Published 2013 by Dzanc Books
A Dzanc Books rEprint Series Selection
eBooks ISBN-13: 978-1-938604-71-3
eBook Cover designed by Steven Seighman
The characters and events in this book are fictitious. Any similarity to real persons, living or dead, is coincidental and not intended by the author.
For my mother and father
and for my sister Debra,
with love
I am deeply indebted to House Speaker Glen D. Johnson and to Larry Warden, Chief Clerk-Administrator of the Oklahoma House of Representatives, for their time and generosity. Thanks also to Joe Ray Blough for his exhaustive search through House records. The folks at the Oklahoma Historical Society, Division of Library Resources, were extremely helpful in expediting my research, as were several articles in their publication, The Chronicles of Oklahoma. For background information I have also drawn upon James R. Green’s Grass-Roots Socialism, Garin Burbank’s When Farmers Voted Red, James R. Scales’s and Danney Goble’s Oklahoma Politics: A History, Sally M. Miller’s From Prairie to Prison: The Life of Social Activist Kate Richards O’Hare, The Selected Writings and Speeches of Kate Richards O’Hare edited by Philip S. Foner and Sally M. Miller, and An Oklahoma I Had Never Seen Before, edited by Davis D. Joyce.
J. C. Daugherty opened doors at the state capitol that I could not have opened on my own. Gene and JoAnne Daugherty and Fern Stone reintroduced me to the Oklahoma countryside. Edwin and Anita Low shared with me their memories of the cotton fields.

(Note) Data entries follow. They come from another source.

(* ===== verification/CypherParser.v ===== *)
(** * The Cypher parser
    ([src/src/cypher/parser.rs])

    A parser's state is what is left of the token stream, the depth of
    expressions and the count of comprehension filters around the cursor; going
    back to a checkpoint puts the tokens back.  All recursion of expressions
    goes through [parse_expression_bp], so the other functions take it as an
    argument and it ties the knot at the end of the section; likewise
    [parse_clause] for the bodies of [FOREACH].  A loop has fuel for every token
    left. *)
From Stdlib Require Import SpecFloat.
From S2P Require Import Prelude CypherLexer CypherAst.
Local Open Scope list_scope.
Local Open Scope N_scope.

Inductive ParseError : Type :=
| Expected (expected found : text) (sp : Span)
| ExpectedIdentifier (sp : Span)
| ExpectedExpression (sp : Span)
| Malformed (message : text) (sp : Span)
| UnexpectedEof (sp : Span)
| EmptyQuery
| NestingTooDeep (sp : Span)
| Lex (e : LexError).

(** [ParseError::span]. *)
Definition parse_error_span (e : ParseError) : option Span :=
  match e with
  | Expected _ _ sp | ExpectedIdentifier sp | ExpectedExpression sp | Malformed _ sp | UnexpectedEof sp | NestingTooDeep sp => Some sp
  | EmptyQuery => None
  | Lex e => Some (error_span e)
  end.

Definition MAX_EXPRESSION_DEPTH : N := 64.
Definition PREFIX_BP : N := 45.
Definition NOT_BP : N := 18.

Record Parser : Type := mkParser { toks : list Token; depth : N; no_label_pipe : N }.

(** A step of the parser; [None] when the fuel has run out. *)
Definition P (A : Type) : Type := Parser -> option (Parser * result ParseError A).
Definition p_ret {A} (a : A) : P A := fun s => Some (s, Ok a).
Definition p_err {A} (e : ParseError) : P A := fun s => Some (s, Err e).
Definition p_bind {A B} (m : P A) (f : A -> P B) : P B := fun s =>
  match m s with
  | Some (s', Ok a) => f a s'
  | Some (s', Err e) => Some (s', Err e)
  | None => None
  end.
Declare Scope parser_scope.
Delimit Scope parser_scope with parser.
Notation "'do' x := m 'in' k" := (p_bind m (fun x => k))
  (at level 10, x pattern, m at level 100, k at level 200) : parser_scope.
Notation "'run' m 'in' k" := (p_bind m (fun _ => k))
  (at level 10, m at level 100, k at level 200) : parser_scope.
Local Open Scope parser_scope.

(** [loop { .. }] with a value it carries, until the body breaks. *)
Fixpoint loop_fuel {A B} (fuel : nat) (body : A -> P (A + B)) (a : A) : P B := fun s =>
  match fuel with
  | O => None
  | S fuel =>
      match body a s with
      | Some (s', Ok (inl a')) => loop_fuel fuel body a' s'
      | Some (s', Ok (inr b)) => Some (s', Ok b)
      | Some (s', Err e) => Some (s', Err e)
      | None => None
      end
  end.
Definition loop {A B} (body : A -> P (A + B)) (a : A) : P B := fun s => loop_fuel (S (length (toks s))) body a s.

(** [std::mem::discriminant], as a number. *)
Definition discriminant (k : TokenKind) : N :=
  match k with
  | TokenKind.Integer _ => 0 | TokenKind.Float _ => 1 | TokenKind.String _ => 2 | TokenKind.True => 3 | TokenKind.False => 4
  | TokenKind.Null => 5 | TokenKind.Identifier _ => 6 | TokenKind.Param _ => 7 | TokenKind.Match => 8 | TokenKind.Optional => 9
  | TokenKind.Create => 10 | TokenKind.Merge => 11 | TokenKind.Delete => 12 | TokenKind.Detach => 13 | TokenKind.Set_ => 14
  | TokenKind.Remove => 15 | TokenKind.Where => 16 | TokenKind.Return => 17 | TokenKind.With => 18 | TokenKind.Order => 19
  | TokenKind.By => 20 | TokenKind.Asc => 21 | TokenKind.Desc => 22 | TokenKind.Limit => 23 | TokenKind.Skip => 24
  | TokenKind.Union => 25 | TokenKind.All => 26 | TokenKind.As => 27 | TokenKind.Distinct => 28 | TokenKind.Unwind => 29
  | TokenKind.Call => 30 | TokenKind.Yield => 31 | TokenKind.Foreach => 32 | TokenKind.On => 33 | TokenKind.And => 34
  | TokenKind.Or => 35 | TokenKind.Xor => 36 | TokenKind.Not => 37 | TokenKind.In => 38 | TokenKind.Is => 39
  | TokenKind.Starts => 40 | TokenKind.Ends => 41 | TokenKind.Contains => 42 | TokenKind.Exists => 43 | TokenKind.Case => 44
  | TokenKind.When => 45 | TokenKind.Then => 46 | TokenKind.Else => 47 | TokenKind.End_ => 48 | TokenKind.Eq => 49
  | TokenKind.Ne => 50 | TokenKind.Lt => 51 | TokenKind.Le => 52 | TokenKind.Gt => 53 | TokenKind.Ge => 54
  | TokenKind.RegexMatch => 55 | TokenKind.Plus => 56 | TokenKind.Minus => 57 | TokenKind.Star => 58 | TokenKind.Slash => 59
  | TokenKind.Percent => 60 | TokenKind.Caret => 61 | TokenKind.Bang => 62 | TokenKind.Ampersand => 63 | TokenKind.Dot => 64
  | TokenKind.DotDot => 65 | TokenKind.Arrow => 66 | TokenKind.LArrow => 67 | TokenKind.Pipe => 68 | TokenKind.Colon => 69
  | TokenKind.LParen => 70 | TokenKind.RParen => 71 | TokenKind.LBracket => 72 | TokenKind.RBracket => 73
  | TokenKind.LBrace => 74 | TokenKind.RBrace => 75 | TokenKind.Comma => 76 | TokenKind.Semicolon => 77 | TokenKind.Eof => 78
  end.
Definition same_kind (a b : TokenKind) : bool := discriminant a =? discriminant b.

(** ** Token-stream primitives

    The stream ends in [Eof], which is never consumed. *)
Definition peek_kind (s : Parser) : TokenKind := match toks s with t :: _ => kind t | [] => TokenKind.Eof end.
Definition peek_at (n : nat) (s : Parser) : TokenKind := match toks s !! n with Some t => kind t | None => TokenKind.Eof end.
Definition peek_span (s : Parser) : Span := match toks s with t :: _ => span t | [] => mkSpan 0 0 0 0 end.
Definition consume (s : Parser) : Parser :=
  match toks s with
  | t :: r => if same_kind (kind t) TokenKind.Eof then s else mkParser r (depth s) (no_label_pipe s)
  | [] => s
  end.
Definition at_eof (s : Parser) : bool := same_kind (peek_kind s) TokenKind.Eof.
Definition check (k : TokenKind) (s : Parser) : bool := same_kind (peek_kind s) k.

Definition p_get : P Parser := fun s => Some (s, Ok s).
Definition p_consume : P unit := fun s => Some (consume s, Ok tt).
Definition p_span : P Span := fun s => Some (s, Ok (peek_span s)).
Definition p_if {A} (c : Parser -> bool) (t e : P A) : P A := fun s => if c s then t s else e s.
Definition p_back (s0 : Parser) : P unit := fun s => Some (mkParser (toks s0) (depth s) (no_label_pipe s), Ok tt).
(** The outcome of [m], an error included. *)
Definition p_try {A} (m : P A) : P (result ParseError A) := fun s =>
  match m s with Some (s', r) => Some (s', Ok r) | None => None end.

Definition match_kind (k : TokenKind) : P bool := p_if (check k) (run p_consume in p_ret true) (p_ret false).

Section parser.
Context {chars : Chars} (source : text).

(** The error [Expected] at the next token. *)
Definition expected {A} (what : text) : P A := fun s => Some (s, Err (Expected what (fmt (peek_kind s)) (peek_span s))).

Definition eat (k : TokenKind) (what : string) : P unit := p_if (check k) p_consume (expected (lit what)).
Definition ensure_eof : P unit := p_if at_eof (p_ret tt) (expected (lit "end of input")).

(** ** Identifiers *)
Definition at_variable (s : Parser) : bool :=
  match peek_kind s with TokenKind.Identifier _ => true | k => names_a_variable k end.

(** The characters whose bytes begin in [a..b]. *)
Fixpoint bytes_slice (off a b : N) (t : text) : text :=
  match t with
  | [] => []
  | c :: t =>
      let r := bytes_slice (off + len_utf8 c) a b t in
      if (a <=? off) && (off <? b) then c :: r else r
  end.
Definition written (sp : Span) : text := bytes_slice 0 (start sp) (stop sp) source.

Definition consume_if (p : TokenKind -> bool) : P (text * Span) := fun s =>
  match peek_kind s with
  | TokenKind.Identifier n => Some (consume s, Ok (n, peek_span s))
  | k => if p k then Some (consume s, Ok (written (peek_span s), peek_span s)) else Some (s, Err (ExpectedIdentifier (peek_span s)))
  end.
Definition consume_variable : P (text * Span) := consume_if names_a_variable.
Definition consume_name : P (text * Span) := consume_if is_keyword.
Definition variable_name : P text := do x := consume_variable in p_ret x.1.
Definition plain_name : P text := do x := consume_name in p_ret x.1.

Definition eq_ignore_ascii_case (s : text) (w : string) : bool := bool_decide (to_ascii_uppercase <$> s = to_ascii_uppercase <$> lit w).
Definition is_word (k : TokenKind) (w : string) : bool :=
  match k with TokenKind.Identifier s => eq_ignore_ascii_case s w | _ => false end.
Definition is_soft_keyword (w : string) (s : Parser) : bool := is_word (peek_kind s) w.
Definition is_soft_keyword_at (n : nat) (w : string) (s : Parser) : bool := is_word (peek_at n s) w.
Definition expect_soft_keyword (w : string) : P unit := p_if (is_soft_keyword w) p_consume (expected (lit w)).

(** [if matches!(self.peek_kind(), K) { self.consume(); Some(..) } else { None }]. *)
Definition optional {A} (k : TokenKind) (m : P A) : P (option A) :=
  p_if (check k) (run p_consume in do a := m in p_ret (Some a)) (p_ret None).

(** [x, x, ..]: a first item and those behind commas. *)
Definition items_after {A} (item : P A) (first : A) : P (list A) :=
  loop (fun acc => p_if (check TokenKind.Comma) (run p_consume in do x := item in p_ret (inl (acc ++ [x]))) (p_ret (inr acc))) [first].
Definition comma_list {A} (item : P A) : P (list A) := do x := item in items_after item x.
(** The items before a closing token, if there are any. *)
Definition items_until {A} (close : TokenKind) (item : P A) : P (list A) := p_if (check close) (p_ret []) (comma_list item).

Oregon State University granted me a sabbatical leave to begin this novel; Molly Brown provided a computer at a crucial time. Brandon Brown, Elizabeth Campbell, Jennifer C Cornell, Richard and Kristina Daniels, Ehud Havazelet, Ted Leeson, George Manner, Marjorie Sandor, and Marshall Terry offered encouragement and advice. Grace Low had to live with my distractedness during much of the early writing; Jake the cat kept my lap warm as I typed.
To Kathryn M. Lang, who stuck with me, and who provided shrewd editorial suggestions when I needed them most, and to Keith Gregory, Freddie Jane Goff, and Michelle Vardeman at SMU Press, I am most thankful.
A portion of this novel appeared in Southwest Review. I am grateful to Elizabeth Mills and Willard Spiegelman for their support, and for their permission to reprint.
Finally, my greatest debt is to my grandfather, Tracy, who lived the life behind this book.
The Boy Orator
Politics is the art of extracting money from the rich and votes from the poor on the pretext of protecting each from the other.
OSCAR AMFRINGER
We spoiled the best territory in the world to make a state.
WILL ROGERS
PROLOGUE
Wichita County, Texas, August 1898
Their first night out, Andrew and Annie Mae camped on the south side of the Red River near a tributary called Prairie Dog Fork. The river was high from recent rains; driftwood splintered on rocks and tore at thorny brambles on the banks: loud, scratching noises that kept their infant, Harry, awake and crying. The ferry captain told them he’d try to cross at dawn, but if the water rose while they slept, they might have to wait a couple of days until the stream calmed. He was a Civil War veteran, name of Parker, he said. He wouldn’t stop staring at Annie Mae.
“He’s making me nervous,” she told Andrew just after dusk, dropping a handful of dry twigs near the spot, in a clearing ringed by bluestem and saddle-high switchgrass, he’d picked to pitch their tent. He smiled at her, stopped and rubbed her shoulders. “You’re radiant,” he said. He told her she still had the glow of pregnancy in her cheeks. Her skin was as bright as moonlight on the river.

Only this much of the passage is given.